BANGKOK - Thailand's military rulers will settle down to work at their Bangkok headquarters on Tuesday, firmly in charge after royal endorsement but facing small protests that so far the security forces have handled with restraint.
Thai coup leader General Prayuth Chan-ocha said on Monday he had been formally endorsed by King Bhumibol Adulyadej as head of a military council in charge of the country. He warned he would use force if protests flared.
Prayuth seized power last week, saying the army had to restore order after nearly seven months of sometimes deadly demonstrations.
The military has detained scores of politicians and activists and anyone defying a summons could be jailed for up to two years. It has censored the media and imposed a nightly curfew.
"We will invite all representatives of all ministries, bureaus and departments such as the national police to meet and discuss work," deputy army spokesperson Srichan Ngathong told reporters, setting out plans after the royal command.
The focus of the military's work is maintaining order and boosting the country's battered economy.
Uncertainty has hurt business confidence, halted much government spending and scared away tourists. The economy shrank 2.1 percent in the first quarter and recession was on the cards.
In the end, the military ousted the elected government of Yingluck Shinawatra. Yingluck's brother is Thaksin Shinawatra, a telecommunications tycoon who became prime minister in 2001 and shook up politics with pro-poor policies.

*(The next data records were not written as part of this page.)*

Lemma inv_send i c c' : send i c = Some c' -> inv c -> inv c'.
Proof.
  unfold send. destruct (st_calls c !! i) as [cmd|] eqn:Ei; [|done]. intros [= <-] [I1 I2 I3 I4 I5 I6 IF I7 I8].
  pose proof (delete_Permutation _ _ _ Ei) as Hp.
  assert (sub_ids (st_handled c ++ st_queue c ++ st_calls c) ≡ₚ
    sub_ids (st_handled c ++ (st_queue c ++ [cmd]) ++ delete i (st_calls c))) as Hids.
  { apply omap_Permutation. rewrite <- app_assoc. cbn. by rewrite Hp at 1. }
  assert (sub_ids (st_handled c ++ st_queue c ++ delete i (st_calls c)) ⊆+ sub_ids (st_handled c ++ st_queue c ++ st_calls c)) as Hsub.
  { rewrite !sub_ids_app. do 2 apply submseteq_skips_l. unfold sub_ids.
    rewrite (omap_Permutation _ _ _ Hp). cbn. destruct cmd; try done. by apply submseteq_cons. }
  split; chan_cbn; try done; destruct (st_cmdClosed c).
  - apply submseteq_Permutation in Hsub as [k Hk]. rewrite Hk in I4. by apply NoDup_app in I4 as [? _].
  - by rewrite <- Hids.
  - intros ch Hch. apply I5. by eapply elem_of_submseteq.
  - intros ch. rewrite <- Hids. apply I5.
Qed.

Lemma inv_receive ch c c' : receive ch c = Some c' -> inv c -> inv c'.
Proof.
  unfold receive. destruct (st_chans c !! ch) as [[[|x queue] closed received]|] eqn:Ech; [done| |done].
  intros [= <-] [I1 I2 I3 I4 I5 I6 IF I7 I8]. split; chan_cbn; try done.
  - intros Hd y Hy. specialize (I3 Hd y Hy). unfold is_open in *. destruct (decide (ch = y)) as [->|Hne].
    + rewrite Ech in I3. by rewrite lookup_insert_eq.
    + by rewrite lookup_insert_ne.
  - intros y Hy. apply I5 in Hy. destruct (decide (ch = y)) as [->|Hne]; [by rewrite lookup_insert_eq|by rewrite lookup_insert_ne].
  - intros y s. destruct (decide (ch = y)) as [->|Hne]; [|rewrite lookup_insert_ne by done; apply I6].
    rewrite lookup_insert_eq. intros [= <-]. rewrite <- (I6 _ _ Ech). cbn [sc_received sc_queue]. by rewrite <- !app_assoc.
  - intros y s. destruct (decide (ch = y)) as [->|Hne]; [|rewrite lookup_insert_ne by done; apply IF].
    rewrite lookup_insert_eq. intros [= <-]. apply (IF _ _ Ech).
Qed.

(** Closing keeps what was sent. *)
Lemma lookup_close_subs chs m ch s :
  (close_subs chs m).1 !! ch = Some s ->
  exists s0, m !! ch = Some s0 /\ s.(sc_queue) = s0.(sc_queue) /\ s.(sc_received) = s0.(sc_received) /\
    (ch ∉ chs -> s.(sc_closed) = s0.(sc_closed)).
Proof.
  revert m. induction chs as [|x chs IH]; intros m; cbn; [intros Hs; by exists s|].
  destruct (close_subs chs (alter close_sub x m)) as [m' ok] eqn:E. cbn. intros Hs.
  destruct (IH (alter close_sub x m)) as (s0 & Hs0 & Hq & Hr & Hcl); [by rewrite E|].
  destruct (decide (x = ch)) as [->|Hne].
  - rewrite lookup_alter_eq in Hs0. destruct (m !! ch) as [s1|]; [|done]. injection Hs0 as <-. exists s1.
    split; [done|]. split; [done|]. split; [done|]. intros Hn. exfalso. apply Hn. left.
  - rewrite lookup_alter_ne in Hs0 by done. exists s0. split; [done|]. split; [done|]. split; [done|].
    intros Hn. apply Hcl. by apply not_elem_of_cons in Hn as [_ ?].
Qed.

Lemma lookup_close_subs_is_Some chs m ch : is_Some (m !! ch) -> is_Some ((close_subs chs m).1 !! ch).
Proof.
  revert m. induction chs as [|x chs IH]; intros m Hm; cbn; [done|].
  destruct (close_subs chs (alter close_sub x m)) as [m' ok] eqn:E. cbn. pose proof (IH (alter close_sub x m)) as Hs. rewrite E in Hs.
  apply Hs. by rewrite lookup_alter_is_Some.
Qed.

Lemma is_open_close_subs chs m ch : ch ∉ chs -> is_open m ch = true -> is_open (close_subs chs m).1 ch = true.
Proof.
  unfold is_open. intros Hn Ho. destruct (m !! ch) as [s0|] eqn:E0; [|done].
  destruct (lookup_close_subs_is_Some chs m ch) as [s Hs]; [by eexists|]. rewrite Hs.
  destruct (lookup_close_subs chs m ch s Hs) as (s1 & E1 & _ & _ & Hcl). rewrite E0 in E1. injection E1 as <-. by rewrite Hcl.
Qed.

(** The items of a channel after its flags were changed, with nothing in flight. *)
Lemma items_close chs (m : gmap nat subscription) (P : nat -> list T) :
  (forall ch s, m !! ch = Some s -> s.(sc_received) ++ s.(sc_queue) ++ [] = P ch) ->
  forall ch s, (close_subs chs m).1 !! ch = Some s -> s.(sc_received) ++ s.(sc_queue) ++ [] = P ch.
Proof. intros Hm ch s (s0 & Hs0 & -> & -> & _)%lookup_close_subs. by apply Hm. Qed.

Lemma expect_items_other ch s cmd : (match cmd with publishCommand _ => False | _ => True end) -> (expect ch s cmd).2 = s.2.
Proof. destruct cmd; cbn; try case_decide; done. Qed.

Section Handle.
Variables (c : simpleChannel) (q : list command).
Hypothesis Hinv : inv c.
Hypothesis Hidle : st_handler c = HIdle.

Lemma handle_ids cmd : st_queue c = cmd :: q -> sub_ids (st_handled c ++ st_queue c ++ st_calls c) = sub_ids ((st_handled c ++ [cmd]) ++ q ++ st_calls c).
Proof. intros ->. by rewrite <- app_assoc. Qed.

Lemma handle_items ch s : st_chans c !! ch = Some s -> sc_received s ++ sc_queue s ++ [] = (expected ch (st_handled c)).2.
Proof. intros Hs. rewrite <- (i_items _ Hinv ch s Hs), Hidle. done. Qed.

Lemma handle_fresh cmd ch s : st_chans c !! ch = Some s -> ch ∉ sub_ids (st_handled c ++ [cmd]) -> sc_closed s = false.
Proof.
  intros Hs Hn. apply (i_fresh _ Hinv ch s Hs). rewrite sub_ids_app in Hn. set_solver.
Qed.

Lemma handle_not_closed : (closeCommand ∉ st_handled c) /\ st_cmdClosed c = false.
Proof. destruct (i_done _ Hinv) as [E1 E2]. rewrite Hidle in *. cbn in *. split; [|done]. intros Hin%E2. done. Qed.

Lemma inv_handle_close : st_queue c = closeCommand :: q -> inv (handle cap closeCommand (set_queue q c)).
Proof.
  intros Hq. pose proof Hinv as [I1 I2 I3 I4 I5 I6 IF I7 I8]. unfold handle. chan_cbn. cbn [set_queue st_subscribers st_chans st_handled].
  pose proof handle_items as Hit. pose proof (handle_fresh closeCommand) as Hfr. pose proof (lookup_close_subs (st_subscribers c) (st_chans c)) as Hlk.
  pose proof (lookup_close_subs_is_Some (st_subscribers c) (st_chans c)) as Hsome.
  destruct (close_subs (st_subscribers c) (st_chans c)) as [chans ok] eqn:Ecl. cbn [fst] in *.
  pose proof (handle_ids _ Hq) as Eids. split; unfold set_queue; chan_cbn; try done.
  - by rewrite <- Eids.
  - intros ch. rewrite <- Eids. intros Hin%I5. by apply Hsome.
  - intros ch s (s0 & Hs0 & -> & -> & _)%Hlk. rewrite expected_snoc. cbn [expect snd in_flight]. by apply Hit.
  - intros ch s Hs Hn. destruct (Hlk ch s Hs) as (s0 & Hs0 & _ & _ & Hcl). rewrite Hcl; [by eapply Hfr|].
    intros Hin. rewrite Hidle in I2. apply (I2 eq_refl) in Hin. rewrite expected_unknown in Hin; [done|].
    rewrite sub_ids_app in Hn. set_solver.
  - split; [apply NoDup_nil_2|by intros ch ?%elem_of_nil].
  - split; [done|]. split; [done|]. intros _. apply elem_of_app. right. left.
Qed.

Lemma inv_handle_subscribe ch :
  st_queue c = subscribeCommand ch :: q -> inv (handle cap (subscribeCommand ch) (set_queue q c)).
Proof.
  intros Hq. pose proof Hinv as [I1 I2 I3 I4 I5 I6 IF I7 I8]. unfold handle, set_queue. chan_cbn. rewrite Hidle in *. cbn [is_done] in *.
  pose proof (handle_ids _ Hq) as Eids. pose proof handle_items as Hit. destruct handle_not_closed as [Hnc Hcc].
  assert (ch ∉ sub_ids (st_handled c)) as Hni.
  { rewrite Hq, sub_ids_app in I4. apply NoDup_app in I4 as (_ & Hd & _). intros Hin. apply (Hd _ Hin). left. }
  assert (ch ∉ st_subscribers c) as Hns.
  { intros Hin%(I2 eq_refl). by rewrite expected_unknown in Hin. }
  split; chan_cbn; cbn [is_done]; try done.
  - apply NoDup_app. split; [done|]. split; [by intros x Hx ->%list_elem_of_singleton|apply NoDup_singleton].
  - intros _ x. rewrite expected_snoc, elem_of_app, list_elem_of_singleton. cbn [expect]. case_decide as E; [cbn; naive_solver|].
    rewrite (I2 eq_refl). naive_solver.
  - intros _ x [Hx| ->%list_elem_of_singleton]%elem_of_app; [by apply I3|].
    destruct (I5 ch) as [s Hs]; [rewrite Hq, !sub_ids_app; cbn; set_solver|]. unfold is_open. rewrite Hs. by rewrite (IF ch s Hs Hni).
  - by rewrite <- Eids.
  - intros x. rewrite <- Eids. apply I5.
  - intros x s Hs. rewrite expected_snoc, expect_items_other by done. by apply Hit.
  - apply handle_fresh.
  - split; [apply NoDup_nil_2|by intros x ?%elem_of_nil].
  - split; [done|]. rewrite elem_of_app, list_elem_of_singleton. naive_solver.
Qed.

(** A command that leaves the subscribers as they are. *)
Lemma inv_handle_same cmd h :
  st_queue c = cmd :: q -> cmd <> closeCommand -> sub_ids [cmd] = [] ->
  (forall ch, (expected ch (st_handled c ++ [cmd])).1 = (expected ch (st_handled c)).1) ->
  (forall ch s, st_chans c !! ch = Some s ->
    sc_received s ++ sc_queue s ++ in_flight ch h = (expected ch (st_handled c ++ [cmd])).2) ->
  (NoDup (remaining h) /\ forall ch, ch ∈ remaining h -> ch ∈ st_subscribers c) -> is_done h = false ->
  inv (mkChannel (st_subscribers c) q (st_cmdClosed c) (st_isClosed c) (st_hasClosed c) h (st_chans c) (st_calls c)
    (st_handled c ++ [cmd]) (st_panic c)).
Proof.
  intros Hq Hncl Hids Hsubs Hitems Hrest Hd. pose proof Hinv as [I1 I2 I3 I4 I5 I6 IF I7 I8]. rewrite Hidle in *. cbn [is_done] in *.
  pose proof (handle_ids _ Hq) as Eids. destruct handle_not_closed as [Hnc Hcc].
  split; chan_cbn; rewrite ?Hd; try done.
  - intros _ ch. by rewrite Hsubs, (I2 eq_refl).
  - by rewrite <- Eids.
  - intros x. rewrite <- Eids. apply I5.
  - apply handle_fresh.
  - split; [done|]. rewrite elem_of_app, list_elem_of_singleton. naive_solver.
Qed.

Accused of corruption and nepotism, Thaksin was ousted in a 2006 coup. He has lived in self-exile since 2008 to avoid a graft conviction he says was politically motivated but he is Thailand's most influential politician and hugely popular among the poor.
He or his party has won every election since 2001 and would probably do so again.
The royalist, pro-establishment protesters who took over parts of Bangkok from last November wanted changes to the electoral system and disrupted an election in February that was later annulled.
Prayuth gave no timeframe for a new election in a statement broadcast nationwide on Monday. Thaksin has not commented to the media since the coup but said on Twitter he was saddened.
The junta has based itself at the Royal Thai Army Headquarters, an imposing colonial-style building set back across a lawn on a grand Bangkok avenue.
A few kilometres east is Victory Monument, where protesters have been gathering daily, defying martial law to denounce the coup and call for elections.
Police and soldiers turned out in force on Monday to block several hundred jeering protesters. There were some scuffles but no serious trouble.
Soldiers in a van with a loudspeaker taunted the crowd, saying they were being paid.
The soldiers also carped at foreign media, accusing them of trying to damage Thailand.
"The game is over. You can go home now. See you tomorrow," a soldier said over the speakers as the crowd melted into falling darkness.
At nearby Democracy Monument, a small crowd came with posters in support of the army and handed soldiers roses.
Most voters in the capital favour the establishment and approve of the coup if it means getting rid of Thaksin. They believe that as well enriching himself, he was disrespectful to the monarchy. He has denied that.
The crisis between the establishment and Thaksin comes amid anxiety over the issue of royal succession.
The king, the world's longest-reigning monarch, is 86 and spent the years from 2009 to 2013 in hospital.
Crown Prince Vajiralongkorn does not command the same devotion as his father, but some Thaksin supporters have recently been expressing their loyalty to the prince.
Some of Thaksin's "red shirt" loyalists, stunned and leaderless since the coup, believe the military will introduce changes to block the Shinawatras from politics once and for all.
An army ranger was killed on Monday in Trat province, near the Cambodian border, in a clash during a raid on suspected pro-Thaksin activists.
Authorities seized weapons and detained suspected activists in the northeast late last week.